> **Goal of the exercise**: Could you reproduce, from the records below, everything from the line with "Lemma lx_tombstone_run : CreateTombstone" down to the line with "Lemma lx_event_1_copyable : copyable", keeping both of those lines and changing nothing?

> **Provided material**:
(* ===== verification/LedgerHistory.v ===== *)
(** * The evidence ledger store: a concrete history

    A registration, two events of it, one of them with a lost reply, and a
    tombstone; the theorems of EvidenceLedger and LedgerOutcomes applied to it. *)

From stdpp Require Import list sorting.
From S2P Require Import Prelude GoStd Errors Identity FactStore RunFact Sha256 Json JsonParse Canonical Payload JsonCodec EffectContract Evidence EvidenceCodec EvidenceLedger LedgerStore LedgerSafety LedgerOutcomes.

Local Open Scope N_scope.

Definition lx_scope : ExecutionScope :=
  {| sc_Identity := {| id_TenantID := "t"; id_ID := "a"; id_Epoch := 1 |};
     sc_Lineage := {| lin_ID := "l"; lin_PlanDigest := ex_digest |}; sc_Instance := {| inst_ID := "i"; inst_Epoch := 1 |};
     sc_SandboxLease := None; sc_AuthorityEpoch := 1 |}.
Definition lx_ledger : EvidenceLedgerScopeV2 :=
  {| ls_Partition := EvidencePartitionTenant; ls_TenantID := "t"; ls_IdentityID := ""; ls_LineageID := "";
     ls_InstanceID := ""; ls_RunID := ""; ls_EffectID := "" |}.
Definition lx_producer : EvidenceProducerBindingRefV2 :=
  {| pb_BindingSetID := "b"; pb_BindingSetRevision := 1; pb_ComponentID := "p/files"; pb_ManifestDigest := ex_digest;
     pb_ArtifactDigest := ex_digest; pb_Capability := "files/write" |}.
Definition lx_authority : AuthorityBindingRefV2 :=
  {| ab_Ref := "auth"; ab_Digest := ex_digest; ab_Revision := 1; ab_Epoch := 1 |}.
Definition lx_policy : EvidenceSourcePolicyBindingRefV2 := {| sp_Ref := "policy"; sp_Digest := ex_digest; sp_Revision := 1 |}.

Definition lx_source : EvidenceSourceRegistrationFactV2 :=
  {| src_ContractVersion := EvidenceContractVersionV2; src_ID := "reg"; src_Revision := 1; src_SourceID := "p/source";
     src_SourceEpoch := 1; src_LedgerScope := lx_ledger; src_ExecutionScope := lx_scope;
     src_CurrentScope := {| xs_Ref := "scope"; xs_Digest := ex_digest; xs_Revision := 1 |}; src_CurrentScopeWatermark := 1;
     src_Producer := lx_producer; src_Authority := lx_authority; src_ActionScopeDigest := ex_digest;
     src_Policy := lx_policy;
     src_ClassMappings := [{| cm_Class := "p/log"; cm_Trust := EvidenceTrustObservation |}];
     src_AllowedKinds := ["p/event"]; src_GapPolicy := EvidenceGapStrictV2; src_NextSourceSequence := 1;
     src_State := EvidenceSourceActive; src_CreatedUnixNano := 10; src_UpdatedUnixNano := 10;
     src_ExpiresUnixNano := 1000 |}.

Definition lx_configuration : Digest := Eval vm_compute in digest_or_empty (ConfigurationDigestV2 lx_source).

Definition lx_event (id : string) (revision sequence : N) (observed : Z) : EvidenceEventCandidateV2 :=
  {| ev_ContractVersion := EvidenceContractVersionV2; ev_LedgerScope := lx_ledger; ev_EventID := id;
     ev_RegistrationID := "reg"; ev_RegistrationRevision := revision; ev_SourceConfigurationDigest := lx_configuration;
     ev_SourcePolicy := lx_policy; ev_SourceID := "p/source"; ev_SourceEpoch := 1; ev_SourceSequence := sequence;
     ev_TrustClass := EvidenceTrustObservation; ev_ClaimKind := no_claim; ev_EventKind := "p/event";
     ev_CustomClass := "p/log"; ev_ExecutionScope := lx_scope;
     ev_Payload := {| pl_Schema := ex_schema; pl_ContentDigest := ex_digest; pl_Revision := 1; pl_Length := 12; pl_Ref := "blob" |};
     ev_Causation := Some []; ev_CorrelationID := "c"; ev_Producer := lx_producer; ev_Authority := lx_authority;
     ev_OwnerFact := None; ev_HistoricalSource := None; ev_ObservedUnixNano := observed |}.

Definition lx_event_1 : EvidenceEventCandidateV2 := lx_event "e1" 1 1 20.
Definition lx_event_2 : EvidenceEventCandidateV2 := lx_event "e2" 2 2 30.
Definition lx_append_1 : EvidenceAppendRequestV2 := {| app_Candidate := lx_event_1; app_ExpectedSourceRevision := 1 |}.
Definition lx_append_2 : EvidenceAppendRequestV2 := {| app_Candidate := lx_event_2; app_ExpectedSourceRevision := 2 |}.

Definition lx_store_1 : EvidenceLedgerStoreV2 :=
  Eval vm_compute in fst (CreateSource CtxLive (UnixTime 10) lx_source NewEvidenceLedgerStoreV2).
Definition lx_store_2 : EvidenceLedgerStoreV2 := Eval vm_compute in fst (Append CtxLive (UnixTime 25) lx_append_1 lx_store_1).
Definition lx_store_3 : EvidenceLedgerStoreV2 := Eval vm_compute in fst (LoseNextAppendReply lx_store_2).
Definition lx_store_4 : EvidenceLedgerStoreV2 := Eval vm_compute in fst (Append CtxLive (UnixTime 35) lx_append_2 lx_store_3).

Definition lx_log : list EvidenceLedgerRecordV2 := Eval vm_compute in log lx_store_4 (digest_or_empty (EvidenceLedgerScopeV2_DigestV2 lx_ledger)).
Definition lx_record_1 : EvidenceLedgerRecordV2 := Eval vm_compute in default zero_EvidenceLedgerRecordV2 (lx_log !! 0%nat).
Definition lx_record_2 : EvidenceLedgerRecordV2 := Eval vm_compute in default zero_EvidenceLedgerRecordV2 (lx_log !! 1%nat).

(** The tombstone of the first record. *)
Definition lx_tombstone : EvidenceTombstoneFactV2 :=
  {| tb_Record := lr_Ref lx_record_1; tb_Source := source_key lx_record_1; tb_Causation := None; tb_Reason := "p/erased";
     tb_Revision := 1; tb_CreatedUnixNano := 40 |}.
Definition lx_store_5 : EvidenceLedgerStoreV2 :=
  Eval vm_compute in fst (CreateTombstone CtxLive (UnixTime 40) lx_tombstone lx_store_4).

(** ** Its steps *)

Lemma lx_create : fst (CreateSource CtxLive (UnixTime 10) lx_source NewEvidenceLedgerStoreV2) = lx_store_1.
Proof. vm_cast_no_check (eq_refl lx_store_1). Qed.
Lemma lx_append_1_run : Append CtxLive (UnixTime 25) lx_append_1 lx_store_1 = (lx_store_2, Ok lx_record_1).
Proof. vm_cast_no_check (eq_refl (lx_store_2, Ok lx_record_1 : result EvidenceLedgerRecordV2)). Qed.
Lemma lx_append_2_run :
  Append CtxLive (UnixTime 35) lx_append_2 lx_store_3 = (lx_store_4, fail ErrorUnavailable ReasonEvidenceUnavailable).
Proof.
  vm_cast_no_check (eq_refl (lx_store_4, fail ErrorUnavailable ReasonEvidenceUnavailable : result EvidenceLedgerRecordV2)).
Qed.
Lemma lx_tombstone_run : CreateTombstone CtxLive (UnixTime 40) lx_tombstone lx_store_4 = (lx_store_5, Ok lx_tombstone).
Proof. vm_cast_no_check (eq_refl (lx_store_5, Ok lx_tombstone : result EvidenceTombstoneFactV2)). Qed.

Ltac copy_by_value :=
  split; [| vm_cast_no_check (eq_refl true)]; repeat split;
  first [ set_solver | constructor; set_solver | by vm_compute ].

Lemma lx_source_copyable : copyable lx_source.
Proof. copy_by_value. Qed.
Lemma lx_event_1_copyable : copyable lx_event_1.
Proof. copy_by_value. Qed.
Lemma lx_event_2_copyable : copyable lx_event_2.
Proof. copy_by_value. Qed.
Lemma lx_tombstone_copyable : copyable lx_tombstone.
Proof. copy_by_value. Qed.

Lemma lx_steps :
  rtc ledger_step NewEvidenceLedgerStoreV2 lx_store_1 /\ rtc ledger_step lx_store_1 lx_store_2
  /\ rtc ledger_step lx_store_2 lx_store_3 /\ ledger_step lx_store_3 lx_store_4 /\ ledger_step lx_store_4 lx_store_5.
Proof.
  split_and!.
  - apply rtc_once. rewrite <- lx_create. by apply step_create_source, lx_source_copyable.
  - apply rtc_once. pose proof (step_append CtxLive (UnixTime 25) lx_append_1 lx_store_1 lx_event_1_copyable) as H.
    by rewrite lx_append_1_run in H.
  - apply rtc_once. exact (step_lose_append lx_store_2).
  - pose proof (step_append CtxLive (UnixTime 35) lx_append_2 lx_store_3 lx_event_2_copyable) as H.
    by rewrite lx_append_2_run in H.
  - pose proof (step_tombstone CtxLive (UnixTime 40) lx_tombstone lx_store_4 lx_tombstone_copyable) as H.
    by rewrite lx_tombstone_run in H.
Qed.

Lemma lx_reachable_3 : rtc ledger_step NewEvidenceLedgerStoreV2 lx_store_3.
Proof. destruct lx_steps as (H1 & H2 & H3 & _). by etrans; [| etrans]. Qed.
Lemma lx_reachable_4 : rtc ledger_step NewEvidenceLedgerStoreV2 lx_store_4.
Proof. destruct lx_steps as (_ & _ & _ & H4 & _). eapply rtc_r; [exact lx_reachable_3 | done]. Qed.
Lemma lx_reachable_5 : rtc ledger_step NewEvidenceLedgerStoreV2 lx_store_5.
Proof. destruct lx_steps as (_ & _ & _ & _ & H5). eapply rtc_r; [exact lx_reachable_4 | done]. Qed.

(** ** The theorems at this history *)

Definition lx_digest : Digest := er_LedgerScopeDigest (lr_Ref lx_record_1).
Lemma lx_log_4 : log lx_store_4 lx_digest = lx_log.
Proof. vm_compute. reflexivity. Qed.

Definition lx_calls : list LedgerCall :=
  [call_create_source CtxLive (UnixTime 10) lx_source; call_append CtxLive (UnixTime 25) lx_append_1; call_lose_append].

Lemma lx_calls_run : ledger_runs lx_calls NewEvidenceLedgerStoreV2 = lx_store_3.
Proof. cbn [ledger_runs lx_calls fold_left ledger_run]. by rewrite lx_create, lx_append_1_run. Qed.

Lemma ledger_refines_logs_witness :
  let s' := ledger_run (call_append CtxLive (UnixTime 35) lx_append_2) (ledger_runs lx_calls NewEvidenceLedgerStoreV2) in
  s' = lx_store_4 /\ logs_step (log lx_store_3) (log s')
  /\ InspectRecord CtxLive (lr_Ref lx_record_1) s' = (s', Ok lx_record_1).
Proof.
  assert (Forall utf8_call lx_calls) as U
    by (repeat constructor; [apply lx_source_copyable.. | apply lx_event_1_copyable | apply lx_event_1_copyable]).
  destruct (ledger_refines_logs lx_calls (call_append CtxLive (UnixTime 35) lx_append_2) U lx_event_2_copyable) as (H1 & _ & H3).
  rewrite lx_calls_run in *. cbn [ledger_run] in *. rewrite lx_append_2_run in *. cbn [fst] in *. cbv zeta.
  split; [reflexivity | split; [exact H1 |]].
  rewrite H3 by (vm_compute; reflexivity). vm_compute. reflexivity.
Defined.

Lemma ledger_store_invariant_witness :
  rtc ledger_step NewEvidenceLedgerStoreV2 lx_store_5 /\ ledger_ok lx_store_5.
Proof. split; [exact lx_reachable_5 | apply (ledger_store_invariant lx_store_5 lx_reachable_5)]. Defined.

Lemma watch_reads_log_witness :
  rtc ledger_step NewEvidenceLedgerStoreV2 lx_store_4
  /\ drain 3 CtxLive {| wc_LedgerScopeDigest := lx_digest; wc_AfterSequence := 0 |} 1 lx_store_4 = lx_log.
Proof.
  split; [exact lx_reachable_4 |].
  destruct (watch_reads_log CtxLive lx_digest 1 lx_store_4 lx_reachable_4) as [_ H];
    [reflexivity | vm_compute; reflexivity | split; vm_compute; discriminate |].
  rewrite lx_log_4 in H. exact H.
Defined.

(** The second event, whose reply was lost, is answered when it is sent again. *)
Lemma append_exactly_once_witness :
  rtc ledger_step NewEvidenceLedgerStoreV2 lx_store_3 /\ copyable lx_event_2
  /\ snd (append_event CtxLive (UnixTime 35) lx_event_2 2 false lx_store_3) = fail ErrorUnavailable ReasonEvidenceUnavailable
  /\ exists r, lr_Candidate r = lx_event_2
       /\ append_event CtxLive (UnixTime 99) lx_event_2 7 true lx_store_5 = (lx_store_5, Ok r).
Proof.
  pose proof lx_append_2_run as Hrun. unfold Append, lx_append_2 in Hrun. cbn [app_Candidate app_ExpectedSourceRevision] in Hrun.
  split; [exact lx_reachable_3 | split; [exact lx_event_2_copyable | split; [by rewrite Hrun |]]].
  pose proof (append_exactly_once CtxLive (UnixTime 35) lx_event_2 2 false lx_store_3 lx_reachable_3 lx_event_2_copyable) as H.
  cbv zeta in H. rewrite Hrun in H. cbn [fst snd] in H.
  destruct H as [[H _] | (r & _ & _ & [(_ & _ & H) | (_ & Hc & _)] & Hlater)]; [discriminate H | discriminate H |].
  exists r. split; [exact Hc |]. destruct lx_steps as (_ & _ & _ & _ & H5).
  destruct (Hlater lx_store_5 (rtc_once _ _ H5)) as [_ Hr]. by apply Hr.
Defined.

Lemma ledger_history_witness :
  rtc ledger_step NewEvidenceLedgerStoreV2 lx_store_3 /\ rtc ledger_step lx_store_3 lx_store_5
  /\ log lx_store_3 lx_digest `prefix_of` log lx_store_5 lx_digest
  /\ exists g, el_sources lx_store_5 !! "reg" = Some g /\ source_extends (default lx_source (el_sources lx_store_3 !! "reg")) g.
Proof.
  destruct lx_steps as (_ & _ & _ & H4 & H5).
  assert (rtc ledger_step lx_store_3 lx_store_5) as St by (eapply rtc_l; [exact H4 | by apply rtc_once]).
  destruct (ledger_history lx_store_3 lx_store_5 lx_reachable_3 St) as (H1 & H2 & _).
  split; [exact lx_reachable_3 | split; [exact St | split; [apply H1 |]]].
  apply H2. vm_compute. reflexivity.
Defined.

Lemma ledger_chain_tamper_evident_witness :
  ledger_chain lx_log /\ last lx_log = Some lx_record_2
  /\ (lx_log = lx_log \/ exists a b, a ∈ lx_log /\ b ∈ lx_log /\ collision (record_preimage a) (record_preimage b)).
Proof.
  destruct (lo_logs lx_store_4 (reachable_ledger_ok _ lx_reachable_4) lx_digest) as [_ Hc Hr _].
  rewrite lx_log_4 in Hc, Hr.
  assert (Forall copyable lx_log) as C by (eapply Forall_impl; [exact Hr | intros r [_ H]; exact H]).
  split; [exact Hc | split; [reflexivity |]].
  exact (ledger_chain_tamper_evident lx_log lx_log lx_record_2 lx_record_2 Hc Hc C C eq_refl eq_refl eq_refl).
Defined.

(** ** Limits *)

(** A registration cannot be created again once it has recorded an event: the
    digest that CreateSource compares covers the revision and the cursor. *)
Example registration_replay_refused :
  snd (CreateSource CtxLive (UnixTime 50) lx_source lx_store_2) = fail ErrorConflict ReasonIdempotencyPayloadMismatch.
Proof. vm_cast_no_check (eq_refl (fail ErrorConflict ReasonIdempotencyPayloadMismatch : result EvidenceSourceRegistrationFactV2)). Qed.

(** An event whose payload reference is not UTF-8 is accepted, and the record that
    is stored and answered does not have the digest of its candidate: the copy
    replaces the invalid bytes. *)
Definition lx_event_byte (code : N) : EvidenceEventCandidateV2 :=
  {| ev_ContractVersion := EvidenceContractVersionV2; ev_LedgerScope := lx_ledger; ev_EventID := "e1";
     ev_RegistrationID := "reg"; ev_RegistrationRevision := 1; ev_SourceConfigurationDigest := lx_configuration;
     ev_SourcePolicy := lx_policy; ev_SourceID := "p/source"; ev_SourceEpoch := 1; ev_SourceSequence := 1;
     ev_TrustClass := EvidenceTrustObservation; ev_ClaimKind := no_claim; ev_EventKind := "p/event";
     ev_CustomClass := "p/log"; ev_ExecutionScope := lx_scope;
     ev_Payload := {| pl_Schema := ex_schema; pl_ContentDigest := ex_digest; pl_Revision := 1; pl_Length := 12;
                      pl_Ref := string_of_codes [code] |};
     ev_Causation := Some []; ev_CorrelationID := "c"; ev_Producer := lx_producer; ev_Authority := lx_authority;
     ev_OwnerFact := None; ev_HistoricalSource := None; ev_ObservedUnixNano := 20 |}.

Example stored_record_drifts :
  (r ← snd (Append CtxLive (UnixTime 25) {| app_Candidate := lx_event_byte 255; app_ExpectedSourceRevision := 1 |} lx_store_1) ;
   ValidateEvidenceLedgerRecordV2 r) = fail ErrorPreconditionFailed ReasonEvidenceConflict.
Proof. vm_cast_no_check (eq_refl (fail ErrorPreconditionFailed ReasonEvidenceConflict : result unit)). Qed.

(** Two valid records of one digest that differ only in that byte. *)
Example digest_ignores_invalid_bytes :
  (r ← NewEvidenceLedgerRecordV2 (lx_event_byte 255) 1 EvidenceGenesisDigestV2 (UnixTime 25) ;
   r' ← NewEvidenceLedgerRecordV2 (lx_event_byte 254) 1 EvidenceGenesisDigestV2 (UnixTime 25) ;
   ValidateEvidenceLedgerRecordV2 r ;; ValidateEvidenceLedgerRecordV2 r' ;;
   Ok (bool_decide (lr_Ref r = lr_Ref r') && negb (bool_decide (ev_Payload (lr_Candidate r) = ev_Payload (lr_Candidate r')))))
  = Ok true.
Proof. vm_cast_no_check (eq_refl (Ok true : result bool)). Qed.
Definition ValidateBindingFactRenewalV2 (current next : BindingFactV2) (now : Time) : result unit :=
  BindingFactV2_Validate current ;;
  BindingFactV2_Validate next ;;
  guard (IsZero now || negb (bool_decide (bf_State current = BindingBound)) || negb (bool_decide (bf_State next = BindingBound))
         || negb (bool_decide (bf_ID current = bf_ID next))
         || negb (N.eqb (bf_Revision next) (u64_succ (bf_Revision current)))
         || negb (bool_decide (bf_ComponentID current = bf_ComponentID next))
         || negb (bool_decide (bf_ManifestDigest current = bf_ManifestDigest next))
         || negb (bool_decide (bf_GovernanceDigest current = bf_GovernanceDigest next))
         || negb (bool_decide (bf_BindingSetID current = bf_BindingSetID next))
         || negb (Z.eqb (bf_ProbedUnixNano current) (bf_ProbedUnixNano next))
         || negb (Z.eqb (bf_CertifiedUnixNano current) (bf_CertifiedUnixNano next)))
    ErrorPreconditionFailed ReasonBindingDrift ;;
  let old := slice_items (bf_RenewalEvidence current) in
  let new := slice_items (bf_RenewalEvidence next) in
  guard (negb (Nat.eqb (length new) (length old + 1)) || negb (sameEvidenceRecordRefsV2 old (firstn (length old) new)))
    ErrorPreconditionFailed ReasonBindingDrift ;;
  let oldGrants := slice_items (bf_Grants current) in
  let newGrants := slice_items (bf_Grants next) in
  guard (negb (Nat.eqb (length oldGrants) (length newGrants)) || (bf_ExpiresUnixNano next <=? bf_ExpiresUnixNano current)%Z
         || negb (Before now (UnixTime (bf_ExpiresUnixNano next))))
    ErrorPreconditionFailed ReasonBindingExpired ;;
  renewed_grants oldGrants newGrants.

> **Exercise output**:
Lemma lx_tombstone_run : CreateTombstone CtxLive (UnixTime 40) lx_tombstone lx_store_4 = (lx_store_5, Ok lx_tombstone).
Proof. vm_cast_no_check (eq_refl (lx_store_5, Ok lx_tombstone : result EvidenceTombstoneFactV2)). Qed.

Ltac copy_by_value :=
  split; [| vm_cast_no_check (eq_refl true)]; repeat split;
  first [ set_solver | constructor; set_solver | by vm_compute ].

Lemma lx_source_copyable : copyable lx_source.
Proof. copy_by_value. Qed.
Lemma lx_event_1_copyable : copyable lx_event_1.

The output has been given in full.